In today’s construction market, contractors are being asked to do more with less and continue to feel pressure to maintain thin margins as a result of strong competition for work. When working on complex projects with thin margins, changed work presents a significant risk of profit erosion. In addition to requiring a scope modification, a change may impact subsequent activities, time, equipment, and site resources. These impacts, the failure to anticipate their effect on a job, and the failure to capture all costs associated with a change can erode profit and turn a profitable project into a money loser.
Project personnel should be reminded to use care and diligence in recognizing changed conditions. Also, keep in mind that a change may not be limited to a scope modification or performance of extra work. For example, a civil project involving significant amounts of concrete placement typically involves an organized series of inspections before and after pours. A change can occur to the inspection process. If these quality control measures are modified by change order, the pricing for this change needs to take into account the additional time, overhead, impact on rebar and concrete subs, and subsequent activities. Failure to anticipate and include these costs can erode profit.
Modifying this example can provide an illustration of how a constructive change can be equally devastating on profit. Assume that the inspection and quality control process is not formally changed, but the specification sections outlining the inspection process are not followed, a constructive change could occur. If the inspection process goes off the rails, the impacts from this constructive change can be severe. Each work activity can require additional work and time. If this changed condition is not recognized, the ultimate impact could be a complete erosion of profits.
When changes occur, proper documentation is essential to capturing potentially lost profit. In the case of a constructive change or a directed change, a fully negotiated, written change order may not exist. When a contractor is required to perform changed work without a negotiated price, carefully complied cost records and detailed daily reports and correspondence addressing the changed work will allow the contractor to approach the owner and receive compensation for the changed work.
In addition to the above issues that can erode profit, the core contract terms may also contain obstacles to allowable changes or recovery that can also affect the bottom line. Building on the above example–let’s assume that the contract has a 10-day notice requirement for any condition or event that might necessitate a change. This language could be either a covenant or a condition precedent. If written in a way that says the contractor shall give notice not later than 10 days from the start of an event, then the language is a covenant or a promise to do so. But, if written in a way that is says the contractor must give notice or it waives its rights to any change or claim, then the language becomes a condition precedent in that notice must be given or the contractor cannot recover funds. Depending on contract terms, failure to immediately recognize the changed condition could be extremely detrimental to the contractor’s profitability.

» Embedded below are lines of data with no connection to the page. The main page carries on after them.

(** * Docker CC container pool: stream parser, configuration, registry,
      health monitor, runner and pool manager

    A shallow embedding of the TypeScript sources under
    [src/agents/docker-cc/] and of the properties its specification states
    about them.

    Conventions used throughout:
    - a JavaScript string is a list of characters ([list ascii]) where the
      code inspects its characters (parser, slug), and a [string] where it
      is only compared (names, session keys);
    - JavaScript numbers that hold counters, sizes and millisecond
      timestamps are integers ([Z]);
    - [undefined]/[null] are [None];
    - a [Map] is a [gmap], a [Set] is a [gset];
    - code that throws returns [Err]; state changed before the throw is
      kept. *)

From Stdlib Require Import ZArith QArith Ascii String List Bool Lia.
From Stdlib Require Import DecimalString DecimalPos.
From stdpp Require Import gmap strings list fin_maps.

Local Open Scope Z_scope.

(* ===================================================================== *)
(** * JSON texts                                                          *)
(* ===================================================================== *)

(** [JSON.parse] is a built-in of the language.  The parser below is
    generic in it; this module gives a decoder for the JSON grammar
    (RFC 8259) so that the parser can be run on concrete texts.  Numbers
    and string contents are kept as written. *)
Module JSON.

Local Open Scope char_scope.
#[local] Set Warnings "-register-all".

Inductive value :=
| Null
| Bool (b : bool)
| Number (raw : list ascii)
| Str (raw : list ascii)
| Array (items : list value)
| Object (members : list (list ascii * value)).

Definition isWs (c : ascii) : bool :=
  match c with
  | " " | "009" | "010" | "013" => true
  | _ => false
  end.

Fixpoint skipWs (s : list ascii) : list ascii :=
  match s with
  | c :: r => if isWs c then skipWs r else s
  | [] => []
  end.

Definition isDigit (c : ascii) : bool :=
  let n := nat_of_ascii c in (48 <=? n)%nat && (n <=? 57)%nat.

Definition isHex (c : ascii) : bool :=
  let n := nat_of_ascii c in
  isDigit c || ((65 <=? n)%nat && (n <=? 70)%nat)
            || ((97 <=? n)%nat && (n <=? 102)%nat).

Fixpoint spanDigits (s : list ascii) : list ascii * list ascii :=
  match s with
  | c :: r =>
      if isDigit c then let '(ds, rest) := spanDigits r in (c :: ds, rest)
      else ([], s)
  | [] => ([], [])
  end.

(** One or more digits. *)
Definition digits1 (s : list ascii) : option (list ascii * list ascii) :=
  match spanDigits s with
  | ([], _) => None
  | r => Some r
  end.

Definition parseInt (s : list ascii) : option (list ascii * list ascii) :=
  match s with
  | "0" :: r => Some (["0"], r)
  | _ => digits1 s
  end.

Definition parseFrac (s : list ascii) : option (list ascii * list ascii) :=
  match s with
  | "." :: r =>
      match digits1 r with
      | Some (ds, rest) => Some ("." :: ds, rest)
      | None => None
      end
  | _ => Some ([], s)
  end.

Definition parseExp (s : list ascii) : option (list ascii * list ascii) :=
  let body (e : ascii) (r : list ascii) :=
    let '(sign, r1) :=
      match r with
      | "+" :: r1 => (["+"], r1)
      | "-" :: r1 => (["-"], r1)
      | _ => ([], r)
      end in
    match digits1 r1 with
    | Some (ds, rest) => Some (e :: sign ++ ds, rest)
    | None => None
    end in
  match s with
  | "e" :: r => body "e" r
  | "E" :: r => body "E" r
  | _ => Some ([], s)
  end.

Definition parseNumber (s : list ascii) : option (list ascii * list ascii) :=
  let '(sign, s1) := match s with "-" :: r => (["-"], r) | _ => ([], s) end in
  match parseInt s1 with
  | None => None
  | Some (i, s2) =>
      match parseFrac s2 with
      | None => None
      | Some (f, s3) =>
          match parseExp s3 with
          | None => None
          | Some (e, s4) => Some (sign ++ i ++ f ++ e, s4)
          end
      end
  end.

(** The characters of a string after its opening quote, up to the closing
    quote. *)
Fixpoint parseChars (s : list ascii) : option (list ascii * list ascii) :=
  match s with
  | [] => None
  | "034" :: r => Some ([], r)
  | "\" :: "u" :: h1 :: h2 :: h3 :: h4 :: r =>
      if isHex h1 && isHex h2 && isHex h3 && isHex h4 then
        match parseChars r with
        | Some (cs, rest) => Some ("\" :: "u" :: h1 :: h2 :: h3 :: h4 :: cs, rest)
        | None => None
        end
      else None
  | "\" :: e :: r =>
      match e with
      | "034" | "\" | "/" | "b" | "f" | "n" | "r" | "t" =>
          match parseChars r with
          | Some (cs, rest) => Some ("\" :: e :: cs, rest)
          | None => None
          end
      | _ => None
      end
  | c :: r =>
      if (nat_of_ascii c <? 32)%nat then None
      else match parseChars r with
           | Some (cs, rest) => Some (c :: cs, rest)
           | None => None
           end
  end.

Fixpoint parseValue (fuel : nat) (s : list ascii) : option (value * list ascii) :=
  match fuel with
  | O => None
  | S fuel' =>
      match skipWs s with
      | "n" :: "u" :: "l" :: "l" :: r => Some (Null, r)
      | "t" :: "r" :: "u" :: "e" :: r => Some (Bool true, r)
      | "f" :: "a" :: "l" :: "s" :: "e" :: r => Some (Bool false, r)
      | "034" :: r =>
          match parseChars r with
          | Some (cs, rest) => Some (Str cs, rest)
          | None => None
          end
      | "[" :: r =>
          match skipWs r with
          | "]" :: rest => Some (Array [], rest)
          | _ =>
              match parseElements fuel' r with
              | Some (items, rest) => Some (Array items, rest)
              | None => None
              end
          end
      | "{" :: r =>
          match skipWs r with
          | "}" :: rest => Some (Object [], rest)
          | _ =>
              match parseMembers fuel' r with
              | Some (members, rest) => Some (Object members, rest)
              | None => None
              end
          end
      | s' =>
          match parseNumber s' with
          | Some (raw, rest) => Some (Number raw, rest)
          | None => None
          end
      end
  end
with parseElements (fuel : nat) (s : list ascii)
  : option (list value * list ascii) :=
  match fuel with
  | O => None
  | S fuel' =>
      match parseValue fuel' s with
      | None => None
      | Some (v, r) =>
          match skipWs r with
          | "]" :: rest => Some ([v], rest)
          | "," :: rest =>
              match parseElements fuel' rest with
              | Some (vs, rest') => Some (v :: vs, rest')
              | None => None
              end
          | _ => None
          end
      end
  end
with parseMembers (fuel : nat) (s : list ascii)
  : option (list (list ascii * value) * list ascii) :=
  match fuel with
  | O => None
  | S fuel' =>
      match skipWs s with
      | "034" :: r =>
          match parseChars r with
          | None => None
          | Some (key, r1) =>
              match skipWs r1 with
              | ":" :: r2 =>
                  match parseValue fuel' r2 with
                  | None => None
                  | Some (v, r3) =>
                      match skipWs r3 with
                      | "}" :: rest => Some ([(key, v)], rest)
                      | "," :: rest =>
                          match parseMembers fuel' rest with
                          | Some (ms, rest') => Some ((key, v) :: ms, rest')
                          | None => None
                          end
                      | _ => None
                      end
                  end
              | _ => None
              end
          end
      | _ => None
      end
  end.

(** [JSON.parse(text)]; [None] when it throws [SyntaxError]. *)
Definition parse (text : list ascii) : option value :=
  match parseValue (2 * length text + 2) text with
  | Some (v, rest) =>
      match skipWs rest with
      | [] => Some v
      | _ => None
      end
  | None => None
  end.

(** A string literal as a JavaScript string. *)
Definition js (s : string) : list ascii := list_ascii_of_string s.

(** The same, with every apostrophe of the literal standing for a double
    quote, to write JSON texts legibly. *)
Definition jq (s : string) : list ascii :=
  map (λ c, if Ascii.eqb c "'" then "034" else c) (js s).

End JSON.

(* ===================================================================== *)
(** * Stream parser  ([stream-parser.ts])                                 *)
(* ===================================================================== *)

Module StreamParser.

Definition open_brace : ascii := "{"%char.
Definition close_brace : ascii := "}"%char.

(** [String.prototype.indexOf] for a single character; [-1] is [None]. *)
Fixpoint indexOf (c : ascii) (s : list ascii) : option nat :=
  match s with
  | [] => None
  | x :: r => if Ascii.eqb x c then Some 0%nat else S <$> indexOf c r
  end.

(** The fields of the [StreamParser] class. *)
Record Parser := mkParser {
  buffer : list ascii;
  inJson : bool;
  braceCount : Z;
  scanPosition : nat
}.

(** [new StreamParser()]. *)
Definition fresh : Parser :=
  {| buffer := []; inJson := false; braceCount := 0; scanPosition := 0 |}.

(** [reset()]. *)
Definition reset (p : Parser) : Parser := fresh.

(** [hasPending()]. *)
Definition hasPending (p : Parser) : bool :=
  negb (length (buffer p) =? 0)%nat.

(** The [for] loop of [feed]: [rest] is the part of the buffer from index
    [i] on, [bc] is [braceCount].  The result is the index of the brace
    that closed the object, if any, and the brace count on leaving the
    loop. *)
Fixpoint scanLoop (rest : list ascii) (i : nat) (bc : Z) : option nat * Z :=
  match rest with
  | [] => (None, bc)
  | c :: rest' =>
      if Ascii.eqb c open_brace then scanLoop rest' (S i) (bc + 1)
      else if Ascii.eqb c close_brace then
        let bc' := bc - 1 in
        if bc' =? 0 then (Some i, bc') else scanLoop rest' (S i) bc'
      else scanLoop rest' (S i) bc
  end.

Section Feed.

(** The decoded message type and [JSON.parse], [None] when it throws. *)
Context {Msg : Type}.
Variable JSON_parse : list ascii -> option Msg.

(** [results.push(obj)] inside [try]/[catch]. *)
Definition pushParsed (results : list Msg) (jsonStr : list ascii) : list Msg :=
  match JSON_parse jsonStr with
  | Some obj => results ++ [obj]
  | None => results
  end.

Other contractual terms may limit the amount of profit and overhead a contractor may receive on any individual change. If performance of a change will necessitate additional jobsite overhead, then that must be priced as a direct cost when working with a contract that limits overhead or the ability to make a profit on that changed work may be impaired. Waivers of delay damages and consequential damages can also adversely impact a contractor’s ability to recovery costs when conditions change as discussed in the example above or similar situations.
Even contractors with exceptional estimators who are highly skilled at pricing work for change requests can find themselves losing money due to unanticipated impacts and changed conditions on a project. Contractors who remain cognizant of the need to anticipate and evaluate the impact from changed work can account for or include those costs into the pricing for changes. This awareness will protect profits and ensure changes can be dealt with successfully.
This article was initially published in the November 2013 issue of Texas Contractor Magazine.